(* ===== verification/PciScan.v ===== *)
(** * PciScan: what device discovery finds

    [init_acpi] against tables and configuration headers that lie still in memory. *)

From S2P Require Import Prelude Text Pci.

Section Scan.
Context {S : Type} `{PciBus S}.
(** The value of [width] bytes at an address, while the kernel looks. *)
Context (value : Z → Z → Z) (still : S → Prop).
Hypothesis loads : ∀ w a s, still s → ∃ s', bus_load w a s = Done (value w a, s') ∧ still s'.
Hypothesis maps : ∀ a b s, still s → ∃ s', bus_identity_map a b s = Done (tt, s') ∧ still s'.

(** [m] returns [a] and disturbs nothing. *)
Definition gives {A} (m : kst S A) (a : A) : Prop := ∀ s, still s → ∃ s', m s = Done (a, s') ∧ still s'.

Lemma gives_ret {A} (a : A) : gives (kret a) a.
Proof. intros s Hs. by exists s. Qed.
Lemma gives_bind {A B} (m : kst S A) (k : A → kst S B) a b : gives m a → gives (k a) b → gives (kbind m k) b.
Proof. intros Hm Hk s Hs. destruct (Hm s Hs) as (s1 & E1 & H1). destruct (Hk s1 H1) as (s2 & E2 & H2). exists s2. by rewrite (kbind_done _ _ _ _ _ E1). Qed.
Lemma gives_load w a : gives (bus_load w a) (value w a).
Proof. intros s Hs. by apply loads. Qed.
Lemma gives_uadd a b : a + b ≤ usize_max → gives (uadd a b) (a + b).
Proof. intros Hb s Hs. exists s. by rewrite uadd_ok. Qed.
Lemma gives_usub a b : b ≤ a → gives (usub a b) (a - b).
Proof. intros Hb s Hs. exists s. by rewrite usub_ok. Qed.
Lemma gives_mapping a n : a + n ≤ usize_max → gives (acpi_mapping a n) tt.
Proof. intros Hb. unfold acpi_mapping. eapply gives_bind; [by apply gives_uadd|]. intros s Hs. by apply maps. Qed.
Create HintDb gives.
#[local] Hint Resolve gives_ret gives_load gives_uadd gives_usub gives_mapping : gives.
Ltac step := eapply gives_bind; [by eauto with gives lia|]; cbn beta.

(** ** Functions *)

Definition present (a : Z) : bool := negb (value 2 (a + 2) =? 0xFFFF).
Definition device_at (a : Z) : PciDevice :=
  {| pci_base_addr := a; vendor := value 2 a; device_class := get_device_class (value 1 (a + 11)) (value 1 (a + 10)) |}.

(** The headers that answer: of a device behind its function 0, of a bus behind its
    device 0. *)
Definition functions (dev : Z) : list Z := if present dev then List.filter present (map (λ f, dev + 2 ^ 12 * f) (seqZ 0 8)) else [].
Definition bus_functions (bus : Z) : list Z := if present bus then concat (map (λ d, functions (bus + 2 ^ 15 * d)) (seqZ 0 32)) else [].
Definition entry_functions (e : McfgDeviceEntry) : list Z :=
  concat (map (λ b, bus_functions (pcie_config_addr e + 2 ^ 20 * b)) (seqZ (bus_start_num e) (bus_end_num e - bus_start_num e + 1))).

(** A loop adds what each turn finds. *)
Lemma for_each_gives {A} (f : list PciDevice → A → kst S (list PciDevice)) (found : A → list Z) is_ devices :
  (∀ i, In i is_ → ∀ ds, gives (f ds i) (ds ++ map device_at (found i))) →
  gives (for_each f is_ devices) (devices ++ map device_at (concat (map found is_))).
Proof.
  revert devices. induction is_ as [|i is_ IH]; intros devices Hf.
  { cbn. rewrite app_nil_r. apply gives_ret. }
  cbn [for_each map concat]. rewrite List.map_app, app_assoc. eapply gives_bind; [apply Hf; by left|]. apply IH. intros j Hj. apply Hf. by right.
Qed.

Lemma shift12 f : Z.shiftl f 12 = 2 ^ 12 * f. Proof. rewrite Z.shiftl_mul_pow2; lia. Qed.
Lemma shift15 f : Z.shiftl f 15 = 2 ^ 15 * f. Proof. rewrite Z.shiftl_mul_pow2; lia. Qed.
Lemma shift20 f : Z.shiftl f 20 = 2 ^ 20 * f. Proof. rewrite Z.shiftl_mul_pow2; lia. Qed.

Lemma in_seqZ a n i : In i (seqZ a n) → a ≤ i < a + n.
Proof. rewrite <- list_elem_of_In, elem_of_seqZ. done. Qed.

Lemma concat_filter (p : Z → bool) l : concat (map (λ a, if p a then [a] else []) l) = List.filter p l.
Proof. induction l as [|a l IH]; [done|]. cbn. rewrite IH. by destruct (p a). Qed.

Lemma enumerate_function_gives dev ds f : 0 ≤ f < 8 → dev + 2 ^ 15 + 4096 ≤ usize_max →
  gives (enumerate_function dev ds f) (ds ++ map device_at (if present (dev + 2 ^ 12 * f) then [dev + 2 ^ 12 * f] else [])).
Proof.
  intros Hf Hb. unfold enumerate_function, PCI_PAGE_SIZE, device_id, present. rewrite shift12. step. step. step.
  destruct (_ =? 0xFFFF); cbn [negb map]; [rewrite app_nil_r; apply gives_ret|]. step. step. step. apply gives_ret.
Qed.

Lemma enumerate_device_gives bus ds d : 0 ≤ d < 32 → bus + 2 ^ 20 + 4096 ≤ usize_max →
  gives (enumerate_device bus ds d) (ds ++ map device_at (functions (bus + 2 ^ 15 * d))).
Proof.
  intros Hd Hb. unfold enumerate_device, functions, PCI_PAGE_SIZE, device_id. rewrite shift15. step. step. step. unfold present at 1.
  destruct (_ =? 0xFFFF); cbn [negb]; [rewrite app_nil_r; apply gives_ret|]. rewrite <- concat_filter, List.map_map.
  apply for_each_gives. intros f Hf%in_seqZ ds'. apply enumerate_function_gives; lia.
Qed.

Lemma enumerate_bus_gives base ds b : 0 ≤ b < 256 → base + 2 ^ 28 + 4096 ≤ usize_max →
  gives (enumerate_bus base ds b) (ds ++ map device_at (bus_functions (base + 2 ^ 20 * b))).
Proof.
  intros Hd Hb. unfold enumerate_bus, bus_functions, PCI_PAGE_SIZE, device_id. rewrite shift20. step. step. step. unfold present at 1.
  destruct (_ =? 0xFFFF); cbn [negb]; [rewrite app_nil_r; apply gives_ret|].
  apply for_each_gives. intros d Hin%in_seqZ ds'. apply enumerate_device_gives; lia.
Qed.

Record entry_ok (e : McfgDeviceEntry) : Prop := {
  eo_start : 0 ≤ bus_start_num e;
  eo_end : bus_end_num e < 256;
  eo_room : pcie_config_addr e + 2 ^ 28 + 4096 ≤ usize_max;
}.

Lemma enumerate_pci_gives entries : Forall entry_ok entries → gives (enumerate_pci entries) (map device_at (concat (map entry_functions entries))).
Proof.
  intros Hok. pose proof (for_each_gives enumerate_entry entry_functions entries []) as Hg. cbn [app] in Hg. unfold enumerate_pci. apply Hg. intros e He ds.
  rewrite Forall_forall in Hok. destruct (Hok e ltac:(by apply list_elem_of_In)) as [H1 H2 H3].
  unfold enumerate_entry, entry_functions. apply for_each_gives. intros b Hb%in_seqZ ds'. apply enumerate_bus_gives; lia.
Qed.

(** ** Tables *)

Lemma map_seqZ_shift {A} (f : Z → A) a b n : map f (seqZ (a + b) n) = map (λ i, f (a + i)) (seqZ b n).
Proof. rewrite <- fmap_add_seqZ. change (Z.add a <$> seqZ b n) with (map (Z.add a) (seqZ b n)). apply List.map_map. Qed.

Fixpoint slice_at (a : Z) (n : nat) : list Z := match n with O => [] | Datatypes.S n => value 1 a :: slice_at (a + 1) n end.
Lemma gives_slice a n : gives (load_slice a n) (slice_at a n).
Proof. revert a. induction n as [|n IH]; intros a; [apply gives_ret|]. cbn [load_slice slice_at]. step. eapply gives_bind; [apply IH|]. apply gives_ret. Qed.

(** A table of [n] bytes whose checksum is right. *)
Record table_ok (a n : Z) : Prop := {
  tb_length : value 4 (a + 4) = n;
  tb_sum : complies_table_checksum (slice_at a (Z.to_nat n)) = true;
}.
Lemma gives_check a n : table_ok a n → gives (check_table a) tt.
Proof.
  intros [Hl Hs]. unfold check_table, table_length. step. eapply gives_bind; [apply gives_slice|]. cbn beta. rewrite Hl, Hs. apply gives_ret.
Qed.

(** The last of the tables with the signature, and none that is not text. *)
Definition signature (a : Z) : option (list Z) := utf8_decode (slice_at a 4).
Definition last_mcfg (tables : list Z) (none : option Z) : option Z :=
  foldl (λ r t, if bool_decide (signature t = Some MCFG) then Some t else r) none tables.

Definition rsdt_pointers (a n : Z) : list Z := map (λ i, value 4 (a + 36 + 4 * i)) (seqZ 0 n).

Lemma rsdt_entries_gives n a mcfg : Forall (λ t, is_Some (signature t)) (map (λ i, value 4 (a + 4 * i)) (seqZ 0 (Z.of_nat n))) →
  gives (rsdt_entries n a mcfg) (last_mcfg (map (λ i, value 4 (a + 4 * i)) (seqZ 0 (Z.of_nat n))) mcfg).
Proof.
  revert a mcfg. induction n as [|n IH]; intros a mcfg; [intros _; apply gives_ret|].
  rewrite Nat2Z.inj_succ, seqZ_cons, Z.pred_succ by lia. cbn [map rsdt_entries]. rewrite Z.mul_0_r, Z.add_0_r.
  intros [[sig Hsig] Hf]%Forall_cons. step. eapply gives_bind; [apply gives_slice|]. cbn beta.
  change (utf8_decode (slice_at (value 4 a) 4)) with (signature (value 4 a)). rewrite Hsig.
  unfold or_panic. eapply gives_bind; [apply gives_ret|]. cbn beta.
  assert (E : map (λ i, value 4 (a + 4 * i)) (seqZ (Z.succ 0) (Z.of_nat n)) = map (λ i, value 4 (a + 4 + 4 * i)) (seqZ 0 (Z.of_nat n))).
  { change (Z.succ 0) with (1 + 0). rewrite map_seqZ_shift. apply List.map_ext. intros i. f_equal. lia. }
  rewrite E in *. unfold last_mcfg. cbn [foldl]. rewrite Hsig.
  replace (bool_decide (Some sig = Some MCFG)) with (bool_decide (sig = MCFG)) by (apply bool_decide_ext; split; congruence).
  apply IH. done.
Qed.

Lemma parse_rsdt_gives a n : 0 ≤ n → table_ok a (36 + 4 * n) → Forall (λ t, is_Some (signature t)) (rsdt_pointers a n) →
  gives (parse_rsdt a) (last_mcfg (rsdt_pointers a n) None).
Proof.
  intros Hn Ht Hf. unfold parse_rsdt, table_length, SDT_HEADER_SIZE. eapply gives_bind; [by eapply gives_check|]. step.
  rewrite (tb_length _ _ Ht). step. replace ((36 + 4 * n - 36) / 4) with n by (rewrite Z.add_simpl_l, Z.mul_comm, Z.div_mul by lia; lia).
  pose proof (rsdt_entries_gives (Z.to_nat n) (a + 36) None) as Hg. rewrite Z2Nat.id in Hg by done. by apply Hg.
Qed.

Definition entry_at (a : Z) : McfgDeviceEntry :=
  {| pcie_config_addr := value 8 a; bus_start_num := value 1 (a + 10); bus_end_num := value 1 (a + 11) |}.
Definition mcfg_entries_at (a n : Z) : list McfgDeviceEntry := map (λ i, entry_at (a + 44 + 16 * i)) (seqZ 0 n).

Lemma mcfg_entries_gives n a : gives (mcfg_entries n a) (map (λ i, entry_at (a + 16 * i)) (seqZ 0 (Z.of_nat n))).
Proof.
  revert a. induction n as [|n IH]; intros a; [apply gives_ret|]. rewrite Nat2Z.inj_succ, seqZ_cons, Z.pred_succ by lia.
  cbn [map mcfg_entries]. rewrite Z.mul_0_r, Z.add_0_r. unfold mcfg_entry, MCFG_ENTRY_SIZE.
  eapply gives_bind; [step; step; step; apply gives_ret|]. cbn beta. eapply gives_bind; [apply IH|]. cbn beta.
  assert (E : map (λ i, entry_at (a + 16 * i)) (seqZ (Z.succ 0) (Z.of_nat n)) = map (λ i, entry_at (a + 16 + 16 * i)) (seqZ 0 (Z.of_nat n))).
  { change (Z.succ 0) with (1 + 0). rewrite map_seqZ_shift. apply List.map_ext. intros i. f_equal. lia. }
  rewrite E. apply gives_ret.
Qed.

Lemma parse_mcfg_gives a n : 0 ≤ n → table_ok a (44 + 16 * n) → gives (parse_mcfg a) (mcfg_entries_at a n).
Proof.
  intros Hn Ht. unfold parse_mcfg, table_length, SDT_HEADER_SIZE, MCFG_ENTRY_SIZE. eapply gives_bind; [by eapply gives_check|]. step.
  rewrite (tb_length _ _ Ht). step. step. replace ((44 + 16 * n - 36 - 8) / 16) with n by (replace (44 + 16 * n - 36 - 8) with (n * 16) by lia; rewrite Z.div_mul; lia).
  pose proof (mcfg_entries_gives (Z.to_nat n) (a + 36 + 8)) as Hg. rewrite Z2Nat.id in Hg by done. unfold mcfg_entries_at.
  replace (a + 44) with (a + 36 + 8) by lia. exact Hg.
Qed.

End Scan.

(** ** A small machine *)

(** An RSDT at 0x1000 with an FACP and an MCFG, and two devices on bus 0: a host bridge,
    and device 31 with the functions 0 and 2, an ISA bridge and a SATA controller. *)
Definition table (sig : list Z) (checksum : Z) (body : list Z) : list Z :=
  sig ++ le_bytes 4 (36 + Z.of_nat (length body)) ++ [1; checksum] ++ repeat 0 26 ++ body.
Definition header_of (vendor device class subclass : Z) : list Z :=
  le_bytes 2 vendor ++ le_bytes 2 device ++ [0; 0; 0; 0; 0; 0; subclass; class].
Definition machine_tables : list (Z * list Z) := [
  (0x1000, table [82; 83; 68; 84] 0x46 (le_bytes 4 0x3000 ++ le_bytes 4 0x2000));
  (0x2000, table MCFG 0xC6 (repeat 0 8 ++ le_bytes 8 0xE0000000 ++ repeat 0 8));
  (0x3000, table [70; 65; 67; 80] 0 []);
  (0xE0000000, header_of 0x8086 0x29C0 6 0);
  (0xE00F8000, header_of 0x8086 0x2918 6 1);
  (0xE00FA000, header_of 0x8086 0x2922 1 6)].
Definition machine_byte (a : Z) : Z :=
  default 0xFF (head (omap (λ t : Z * list Z, if (t.1 <=? a) && (a <? t.1 + 64) then lookupZ t.2 (a - t.1) else None) machine_tables)).
Definition machine_value (w a : Z) : Z := le_value (map (λ i, machine_byte (a + i)) (seqZ 0 w)).
#[global] Instance machine_bus : PciBus unit := {
  bus_load w a := kret (machine_value w a);
  bus_store _ _ _ := kret tt;
  bus_identity_map _ _ := kret tt;
}.

Lemma machine_loads w a s : True → ∃ s', bus_load w a s = Done (machine_value w a, s') ∧ True.
Proof. by exists s. Qed.
Lemma machine_maps a b s : True → ∃ s', bus_identity_map a b s = Done (tt, s') ∧ True.
Proof. by exists tt; destruct s. Qed.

#####

Your task is to restate, word for word, only those lines above that fall between the line holding "rewrite Forall_forall in" and the line holding "foldl (λ r t, if", inclusive.

  rewrite Forall_forall in Hok. destruct (Hok e ltac:(by apply list_elem_of_In)) as [H1 H2 H3].
  unfold enumerate_entry, entry_functions. apply for_each_gives. intros b Hb%in_seqZ ds'. apply enumerate_bus_gives; lia.
Qed.

(** ** Tables *)

Lemma map_seqZ_shift {A} (f : Z → A) a b n : map f (seqZ (a + b) n) = map (λ i, f (a + i)) (seqZ b n).
Proof. rewrite <- fmap_add_seqZ. change (Z.add a <$> seqZ b n) with (map (Z.add a) (seqZ b n)). apply List.map_map. Qed.

Fixpoint slice_at (a : Z) (n : nat) : list Z := match n with O => [] | Datatypes.S n => value 1 a :: slice_at (a + 1) n end.
Lemma gives_slice a n : gives (load_slice a n) (slice_at a n).
Proof. revert a. induction n as [|n IH]; intros a; [apply gives_ret|]. cbn [load_slice slice_at]. step. eapply gives_bind; [apply IH|]. apply gives_ret. Qed.

(** A table of [n] bytes whose checksum is right. *)
Record table_ok (a n : Z) : Prop := {
  tb_length : value 4 (a + 4) = n;
  tb_sum : complies_table_checksum (slice_at a (Z.to_nat n)) = true;
}.
Lemma gives_check a n : table_ok a n → gives (check_table a) tt.
Proof.
  intros [Hl Hs]. unfold check_table, table_length. step. eapply gives_bind; [apply gives_slice|]. cbn beta. rewrite Hl, Hs. apply gives_ret.
Qed.

(** The last of the tables with the signature, and none that is not text. *)
Definition signature (a : Z) : option (list Z) := utf8_decode (slice_at a 4).
Definition last_mcfg (tables : list Z) (none : option Z) : option Z :=
  foldl (λ r t, if bool_decide (signature t = Some MCFG) then Some t else r) none tables.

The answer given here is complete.